■ **ASSIGNMENT**
Take the lines below beginning at the line that has "replace (pre ++" and stopping after the line that has "rewrite (u64_small (len", and print them exactly as they are, with no other lines.

<<<<

(** Decoding a bitswap message terminates on every input, including
    the nested blocks, CIDs, wantlists and entries. *)
Lemma message_decode_terminates {M : Malloc} {Hm : MallocOk M} (buf : bytes) (n : Z) :
  zlen buf < 2 ^ 63 -> ipfs_bitswap_message_protobuf_decode buf n <> NoFuel.
Proof.
  intros Hb. unfold ipfs_bitswap_message_protobuf_decode, ipfs_bitswap_message_new.
  destruct (_ =? _); [done|]. rewrite malloc_always.
  by apply fmap_total, decode_fields_terminates; [apply message_handler_forward|].
Qed.

(** Two wantlists a peer can send make the encoder dereference NULL
    when they are measured or encoded again: one with no entry at all (the
    vector is created with the first entry), and one that contains an empty
    entry (decoded as a NULL element). *)
Lemma received_wantlist_undefined {M : Malloc} {Hm : MallocOk M} (full : Z) :
  0 <= full < 256 ->
  let no_entry := varint_field 2 full in
  let empty_entry := bytes_field 1 [] ++ varint_field 2 full in
  exists w1 w2,
    ipfs_bitswap_wantlist_protobuf_decode no_entry (zlen no_entry) = Ret (Some (Some w1)) /\
    ipfs_bitswap_wantlist_protobuf_decode empty_entry (zlen empty_entry) = Ret (Some (Some w2)) /\
    ipfs_bitswap_wantlist_protobuf_encode_size (Some w1) = UB /\
    ipfs_bitswap_wantlist_protobuf_encode_size (Some w2) = UB.
Proof.
  intros Hf no_entry empty_entry.
  assert (forall entries, parses wantlist_handler (varint_field 2 full) (mkWantlist entries 1)
            (mkWantlist entries (u8 full))) as Hp.
  { intros entries. apply parses_varint; [auto with wire|]. by solve_handles wantlist_handler. }
  assert (zlen no_entry <= 11) by (apply varint_field_le; lia).
  assert (0 < zlen no_entry).
  { unfold no_entry, varint_field. rewrite zlen_app. pose proof (wire_key_pos 2 WIRETYPE_VARINT). zlen_facts. lia. }
  assert (zlen empty_entry = 2 + zlen no_entry) as Hl by (unfold empty_entry; by rewrite zlen_app).
  exists (mkWantlist None (u8 full)), (mkWantlist (Some (vector_of [None])) (u8 full)).
  unfold ipfs_bitswap_wantlist_protobuf_decode, ipfs_bitswap_wantlist_new. zbool. rewrite malloc_always.
  split_and!; try done.
  - pose proof (parses_decode _ _ [] _ _ (Hp None) ltac:(unfold INT_MAX; fold no_entry; lia)) as Hd.
    rewrite app_nil_r in Hd. fold no_entry in Hd. by rewrite Hd.
  - assert (parses wantlist_handler empty_entry (mkWantlist None 1)
              (mkWantlist (Some (vector_of [None])) (u8 full))) as Hp2.
    { eapply parses_app; [|apply Hp]. apply parses_bytes; [auto with wire|].
      solve_handles wantlist_handler. cbn [rbind wl_entries].
      change (ipfs_bitswap_wantlist_entry_protobuf_decode [] (zlen [])) with
        (Ret (Some (@None WantlistEntry))). cbn [rbind].
      pose proof (vector_push_ok (A := WantlistEntry) [] None eq_refl) as Hv.
      cbn [pushed app] in Hv. cbn [wl_entries]. by rewrite Hv. }
    pose proof (parses_decode _ _ [] _ _ Hp2 ltac:(unfold INT_MAX; lia)) as Hd.
    rewrite app_nil_r in Hd. by rewrite Hd.
Qed.

(** one turn of the loop at a one-byte key, when the handler does not move *)
Lemma bitswap_block_step {M : Malloc} pre k post len st st' fuel :
  0 <= k < 128 -> zlen pre + 1 <= len <= INT_MAX ->
  bitswap_block_handler (k / 8) post (len - (zlen pre + 1)) st = Ret (Some (st', 0)) ->
  decode_fields (S fuel) bitswap_block_handler (pre ++ k :: post) len (zlen pre) st =
  decode_fields fuel bitswap_block_handler ((pre ++ [k]) ++ post) len (zlen (pre ++ [k])) st'.
Proof.
  intros Hk Hl Hh. cbn [decode_fields]. zlen_facts. zbool. rewrite padd_app by done. cbn [rbind].
  pose proof (Z.div_mod k 8 ltac:(lia)) as Hdm. pose proof (Z.mod_pos_bound k 8 ltac:(lia)).
  assert (wire_key (k / 8) (k mod 8) = [k]) as Hkey.
  { unfold wire_key. replace (k / 8 * 8 + k mod 8) with k by lia. by apply varint_bytes_small. }
  pose proof (decode_field_and_type_key (k / 8) (k mod 8) post len) as Hd.
  rewrite Hkey in Hd. change (zlen [k]) with 1 in Hd. cbn [app] in Hd.
  rewrite s32_len, Hd by (unfold field_ok, wt_ok; lia). cbn [rbind]. unfold INT_MAX in *.
  rewrite (u64_small (zlen pre + 1)) by lia.
  replace (pre ++ k :: post) with ((pre ++ [k]) ++ post) by (by rewrite <- app_assoc).
  rewrite padd_app by (by rewrite zlen_app). cbn [rbind].
  rewrite (u64_small (len - _)), Hh by lia. cbn [rbind].
  rewrite zlen_app, Z.add_0_r, u64_small by lia. done.
Qed.

Lemma bitswap_block_skip {M : Malloc} d pre post len st fuel :
  Forall (fun b => 0 <= b < 8) d -> zlen pre + zlen d <= len <= INT_MAX ->
  decode_fields (length d + fuel) bitswap_block_handler (pre ++ d ++ post) len (zlen pre) st =
  decode_fields fuel bitswap_block_handler ((pre ++ d) ++ post) len (zlen (pre ++ d)) st.
Proof.
  intros Hd. revert pre. induction Hd as [|k d Hk Hd IH]; intros pre Hl.
  - by rewrite app_nil_r.
  - rewrite zlen_cons in Hl. zlen_facts. cbn [length Nat.add app].
    rewrite (bitswap_block_step _ _ _ _ _ st) by (try lia; by rewrite Z.div_small by lia).
    rewrite IH by (rewrite zlen_app, zlen_cons, zlen_nil; lia). by rewrite <- !app_assoc.
Qed.

Lemma bitswap_block_value {M : Malloc} {Hm : MallocOk M} c rest rem :
  0 <= c < 128 -> c <= zlen rest -> 1 <= rem <= INT_MAX ->
  protobuf_decode_length_delimited (c :: rest) rem = Ret (Some (ztake c rest, 1 + c)).
Proof.
  intros Hc Hr Hrem. unfold protobuf_decode_length_delimited.
  pose proof (varint_decode_bytes c rest (s32 rem) ltac:(lia)) as Hv.
  rewrite varint_bytes_small in Hv by lia. cbn [app] in Hv. change (zlen [c]) with 1 in Hv.
  rewrite Hv by (rewrite s32_len; lia). cbn [rbind]. rewrite malloc_always.
  change (c :: rest) with ([c] ++ rest). rewrite padd_app by done. cbn [rbind].
  rewrite memrd_ok by lia. cbn [rbind]. by rewrite u64_small by lia.
Qed.

(** [ipfs_bitswap_message_block_protobuf_decode] never steps over a
    field's value: the bytes of a [BitswapBlock] are read again as field keys.
    A block with no prefix whose data ends in [12 00] (hexadecimal) comes back
    with no data at all, although encoding and decoding both return 1. *)
Lemma bitswap_block_decode_wrong {M : Malloc} {Hm : MallocOk M} (d : bytes) :
  Forall (fun b => 0 <= b < 8) d -> zlen d <= 5 ->
  let b := mkBitswapBlock Null 0 (Ptr (d ++ [18; 0])) (zlen d + 2) in
  let wire := bytes_field 1 [] ++ bytes_field 2 (d ++ [18; 0]) in
  emits (ipfs_bitswap_message_block_protobuf_encode (Some b)) wire /\
  ipfs_bitswap_message_block_protobuf_decode wire (zlen wire) =
    Ret (Some (Some (mkBitswapBlock (Ptr []) 0 (Ptr []) 0))).
Proof.
  intros Hd Hl b wire. split.
  - apply (emits_continues (fun max => _)). intros max. unfold wire.
    rewrite <- (app_nil_r (bytes_field 2 _)).
    apply continues_put; [|apply continues_put; [|apply continues_done]].
    + apply encode_bytes_field_emits; [auto with wire|done].
    + apply encode_bytes_field_emits; [auto with wire|]. unfold b. cbn [bb_bytes bb_bytes_size pderef]. by rewrite zlen_app.
  - pose proof (zlen_nonneg d). set (n := zlen d + 2).
    assert (wire = [10; 0; 18; n] ++ d ++ [18; 0]) as ->.
    { unfold wire, bytes_field. rewrite zlen_app. change (zlen [18; 0]) with 2. fold n.
      by rewrite (varint_bytes_small n) by lia. }
    assert (zlen ([10; 0; 18; n] ++ d ++ [18; 0]) = 6 + zlen d) as -> by zlia.
    unfold ipfs_bitswap_message_block_protobuf_decode. zbool. rewrite malloc_always.
    replace (decode_fuel (6 + zlen d)) with (4 + (length d + 3))%nat
      by (unfold decode_fuel, zlen; lia).
    assert (6 + zlen d <= INT_MAX) as Hmax by (unfold INT_MAX; lia).
    set (st1 := mkBitswapBlock (Ptr []) 0 Wild (uninit_uint 64)).
    set (st2 := mkBitswapBlock (Ptr []) 0 (Ptr (d ++ [18; 0])) n).
    set (st3 := mkBitswapBlock (Ptr []) 0 (Ptr []) 0).
    assert (forall rest rem st, 1 <= rem <= INT_MAX -> 0 <= zlen rest ->
      bitswap_block_handler 2 (0 :: rest) rem st =
        Ret (Some (mkBitswapBlock (bb_prefix st) (bb_prefix_size st) (Ptr []) 0, 0))) as Hz.
    { intros rest rem st Hr _. unfold bitswap_block_handler. zbool.
      by rewrite bitswap_block_value by (zlen_facts; lia). }
    cbn [Nat.add app].
    etransitivity; [apply (f_equal (fun r => rbind r _)), (bitswap_block_step [] 10 _ _ _ st1); [lia|zlia|]|].
    { change (10 / 8) with 1. unfold bitswap_block_handler. zbool.
      by rewrite bitswap_block_value by (zlia). }
    etransitivity; [apply (f_equal (fun r => rbind r _)), (bitswap_block_step [10] 0 _ _ _ st1); [lia|zlia|done]|].
    etransitivity; [apply (f_equal (fun r => rbind r _)), (bitswap_block_step [10; 0] 18 _ _ _ st2); [lia|zlia|]|].
    { change (18 / 8) with 2. unfold bitswap_block_handler. zbool.
      rewrite bitswap_block_value by (zlia). cbn [rbind].
      rewrite (ztake_all n) by zlia. by rewrite zlen_app. }
    etransitivity; [apply (f_equal (fun r => rbind r _)), (bitswap_block_step [10; 0; 18] n _ _ _ st2); [lia|zlia|]|].
    { by rewrite Z.div_small by lia. }
    etransitivity; [apply (f_equal (fun r => rbind r _)), (bitswap_block_skip d [10; 0; 18; n] [18; 0]); [done|zlia]|].
    etransitivity; [apply (f_equal (fun r => rbind r _)), (bitswap_block_step ([10; 0; 18; n] ++ d) 18 [0] _ _ st3); [lia|zlia|]|].
    { change (18 / 8) with 2. by rewrite Hz by (zlia). }
    etransitivity; [apply (f_equal (fun r => rbind r _)), (bitswap_block_step (([10; 0; 18; n] ++ d) ++ [18]) 0 [] _ _ st3); [lia|zlia|done]|].
    cbn [decode_fields]. rewrite !zlen_app. change (zlen [_; _; _; _]) with 4. change (zlen [_]) with 1. by zbool.
Qed.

>>>>

■ **RESPONSE BOX**
  replace (pre ++ k :: post) with ((pre ++ [k]) ++ post) by (by rewrite <- app_assoc).
  rewrite padd_app by (by rewrite zlen_app). cbn [rbind].
  rewrite (u64_small (len - _)), Hh by lia. cbn [rbind].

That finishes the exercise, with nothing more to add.